The 'Magnificent Seven' Are Eating Everyone Else Alive — Is This Capitalism or Cannibalism?
Les « Magnificent Seven » dévorent les autres — Est-ce du capitalisme ou du cannibalisme ?

De nouvelles données d’Apollo montrent que les sept géants technologiques des « Magnificent Seven » ont vu leurs marges bénéficiaires s’envoler cette année, tandis que celles de toutes les autres entreprises ont réduit. Réfléchissez-y : sept sociétés prospèrent dans un monde aux coûts et taux élevés, alors que le reste de l’économie saigne.
Il ne s’agit pas que de domination sur le marché, mais d’une bifurcation économique. Ces entreprises ne sont pas seulement des sociétés : ce sont des écosystèmes autonomes dotés d’un pouvoir de fixation des prix, de monopoles sur les données et d’influence politique. Et ne croyez pas à l’argument « elles l’ont mérité » : la plupart ont profité des politiques de taux zéro, des rachats d’actions et de l’engouement pour l’IA. Pendant ce temps, les marges de la petite entreprise sont écrasées par le loyer, les salaires et les chaînes d’approvisionnement. Réveillez-vous.
Ok, soyons clairs. Oui, elles dominent. Mais ne négligeons pas le moteur d’innovation. Ces entreprises font avancer l’IA, l’énergie verte, les infrastructures de nouvelle génération. Vous pensez que les marges d’Apple sont énormes ? Elles financent des R&D à une échelle que aucun gouvernement ne peut égaler.
Des R&D à grande échelle ? Ma marge de café indépendant a baissé de 12 % cette année. Loyer en hausse de 20 %. Café en hausse de 30 %. Je ne peux pas « innover » pour sortir d’augmentations de loyer. Dites-moi comment une économie basée sur les applications payées par des baristas est censée prospérer quand on nous expulse du marché.

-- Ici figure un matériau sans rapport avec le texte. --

Definition intSize : Z := 64.
Definition maxUint64 : Z := 2 ^ 64 - 1.
Definition maxInt : Z := 2 ^ (intSize - 1) - 1.
Definition minInt : Z := - 2 ^ (intSize - 1).

(** The digit loop of [ParseUint] in base 10: a byte that is no decimal
    digit is a syntax error, a value above [maxUint64] a range error, and
    whichever comes first from the left decides. *)
Fixpoint parseDigits (n : Z) (s : bytes) : convErr + Z :=
  match s with
  | [] => inr n
  | c :: s' =>
      let d := Z.of_N (Byte.to_N c) - 48 in
      if decide (0 <= d <= 9) then
        if decide (maxUint64 < n * 10 + d) then inl ErrRange
        else parseDigits (n * 10 + d) s'
      else inl ErrSyntax
  end.

(** [ParseInt(s, 10, 0)]: an optional sign, at least one digit, and the
    signed range check. *)
Definition parseInt (s : bytes) : convErr + Z :=
  match s with
  | [] => inl ErrSyntax
  | c :: s' =>
      let neg := bool_decide (c = "-"%byte) in
      let digits := if bool_decide (c = "+"%byte \/ c = "-"%byte) then s' else s in
      match digits with
      | [] => inl ErrSyntax
      | _ =>
          match parseDigits 0 digits with
          | inl e => inl e
          | inr un =>
              if neg then
                if decide (- minInt < un) then inl ErrRange else inr (- un)
              else
                if decide (maxInt < un) then inl ErrRange else inr un
          end
      end
  end.

(** [strconv.Atoi]. Its fast path for short inputs returns what the general
    path returns, so the general path is the model. *)
Definition Atoi (s : string) : NumError + Z :=
  match parseInt (bytes_of s) with
  | inl e => inl {| Func := "Atoi"; Num := s; Err := e |}
  | inr n => inr n
  end.

End GoStrconv.

(** ** Go values shared by the two packages *)

(** An [error] value: one made by [errors.New], or a [*strconv.NumError]. *)
Inductive error :=
| errors_New (text : string)
| strconv_NumError (e : GoStrconv.NumError).

(** A [[]byte] as the callee sees it: the [len(buf)] bytes in range, and the
    bytes of the backing array between [len(buf)] and [cap(buf)], which a
    slice expression may reach. *)
Record ByteSlice := { data : bytes; spare : bytes }.

Definition len (buf : ByteSlice) : Z := Z.of_nat (length (data buf)).
Definition cap (buf : ByteSlice) : Z :=
  Z.of_nat (length (data buf) + length (spare buf)).

(** A buffer whose capacity is its length. *)
Definition exactly (b : bytes) : ByteSlice := {| data := b; spare := [] |}.

(** The slice expression [buf[lo:hi]]: it panics unless
    [0 <= lo <= hi <= cap(buf)]. *)
Definition slice (buf : ByteSlice) (lo hi : Z) : outcome bytes :=
  if decide (0 <= lo /\ lo <= hi /\ hi <= cap buf)
  then Returned (take (Z.to_nat (hi - lo)) (drop (Z.to_nat lo) (data buf ++ spare buf)))
  else Panicked.

(** Addition on [int]: two's complement on [intSize] bits. *)
Definition wrapInt (z : Z) : Z :=
  (z - GoStrconv.minInt) mod 2 ^ GoStrconv.intSize + GoStrconv.minInt.

(** * Package [rtsp] *)

Module Rtsp.

Abbreviation HeaderLines := (gmap string string).

Record Request := {
  Method : string;
  Url : string;
  Version : string;
  Lines : HeaderLines;
  Content : bytes
}.

(** Reading a Go map: the zero value for a missing key. *)
Definition at_key (lines : HeaderLines) (key : string) : string :=
  default ""%string (lines !! key).

Section Decoder.
Variable unicodeToLower : string -> string.

Definition ToLower : string -> string := GoStrings.ToLower unicodeToLower.

(** The loop [for _, line := range lines] of [UnmarshalRequest], with the
    header map and [contentLength] as its state; [inl] is the early return
    on a [content-length] value that [Atoi] refuses. *)
Fixpoint parseLines (lines : list bytes) (hdr : HeaderLines) (contentLength : Z)
  : GoStrconv.NumError + (HeaderLines * Z) :=
  match lines with
  | [] => inr (hdr, contentLength)
  | line :: rest =>
      if decide (length line = 0%nat) then parseLines rest hdr contentLength
      else
        let idx := GoBytes.Index line (bytes_of ":") in
        if decide (idx = -1) then parseLines rest hdr contentLength
        else
          let key := ToLower (string_of (take (Z.to_nat idx) line)) in
          let value := string_of (drop (Z.to_nat (idx + 1)) line) in
          let hdr' := <[key := value]> hdr in
          if decide (key = "content-length"%string) then
            match GoStrconv.Atoi value with
            | inl err => inl err
            | inr n => parseLines rest hdr' n
            end
          else parseLines rest hdr' contentLength
  end.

Ce n’est pas nouveau : Schumpeter parlait de ‘destruction créatrice’. Le problème n’est pas la croissance, c’est de savoir si nous laissons ces entreprises devenir trop systémiques pour faire faillite. Si l’une s’effondre, toute l’économie frissonne. Ce n’est pas du capitalisme, c’est du féodalisme corporatiste.

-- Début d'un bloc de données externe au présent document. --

(** * XO game server: the room state machine of [src/index.js]

    A shallow embedding of the socket handlers of the server (room
    creation, join, rejoin, moves, ready gate, score reset, disconnect and
    the idle-cleanup timer) together with the properties of the
    specification that were checked against it. *)

From Stdlib Require Import QArith.
From stdpp Require Import gmap strings list.

Open Scope Z_scope.

(** ** Data model *)

(** The two marks ['X'] and ['O']. *)
Inductive mark := X | O.

Global Instance mark_eq_dec : EqDecision mark.
Proof. solve_decision. Defined.

(** A board cell: [None] is JavaScript's [null]. *)
Definition cell := option mark.

(** [{ id, playerId, nickname, symbol, points }]; [id] is the socket id of
    the seat, [None] standing for [null].  The numbers that count ([points]
    here, [round] below) are integers: they stay far inside the range where
    a double adds 1 exactly. *)
Record Seat := mkSeat {
  id : option string;
  playerId : string;
  nickname : string;
  symbol : mark;
  points : Z
}.

(** A room of the [rooms] map.  [readySet] is the [Set] of socket ids,
    [cleanupTimer] the handle returned by [setTimeout] ([None] when the
    field is [undefined]). *)
Record Room := mkRoom {
  players : list Seat;
  board : list cell;
  currentTurn : mark;
  round : Z;
  readySet : gset string;
  cleanupTimer : option nat
}.

(** ** Win detector *)

Definition wins : list (nat * nat * nat) :=
  [ (0, 1, 2); (3, 4, 5); (6, 7, 8);
    (0, 3, 6); (1, 4, 7); (2, 5, 8);
    (0, 4, 8); (2, 4, 6) ]%nat.

(** [board[a] && board[a] === board[b] && board[a] === board[c]]: an index
    outside the array reads [undefined], which is falsy like [null]; a mark
    is strictly equal only to the same mark. *)
Definition line_complete (b : list cell) (l : nat * nat * nat) : option mark :=
  let '(x, y, z) := l in
  match b !! x with
  | Some (Some m) =>
      if bool_decide (b !! y = Some (Some m)) && bool_decide (b !! z = Some (Some m))
      then Some m else None
  | _ => None
  end.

C’est exactement pourquoi la décentralisation compte. Quand sept entreprises contrôlent l’économie, vous n’avez pas de liberté. Vous êtes des métayers numériques.
L’idéalisme est mignon. Mais le capital va là où sont les rendements. Pour l’instant, c’est dans la tech évolutive aux effets de réseau. Si vous n’êtes pas investi dans cette tendance, votre portefeuille perd déjà de la valeur.
Exactement. Et n’oubliez pas : ces plateformes créent des millions d’emplois indirects. Développeurs d’applications, consultants cloud, formateurs en IA. L’écosystème fait monter tous les bateaux.
Et quand ces bateaux chavirent en période de récession, qui sauve les canots de sauvetage ? Ah oui : tout le reste du monde.
Mike, c’est un point brillant. C’est un risque asymétrique : gains privés, pertes socialisées. La version des années 2020 de « privatiser les profits, socialiser les risques ».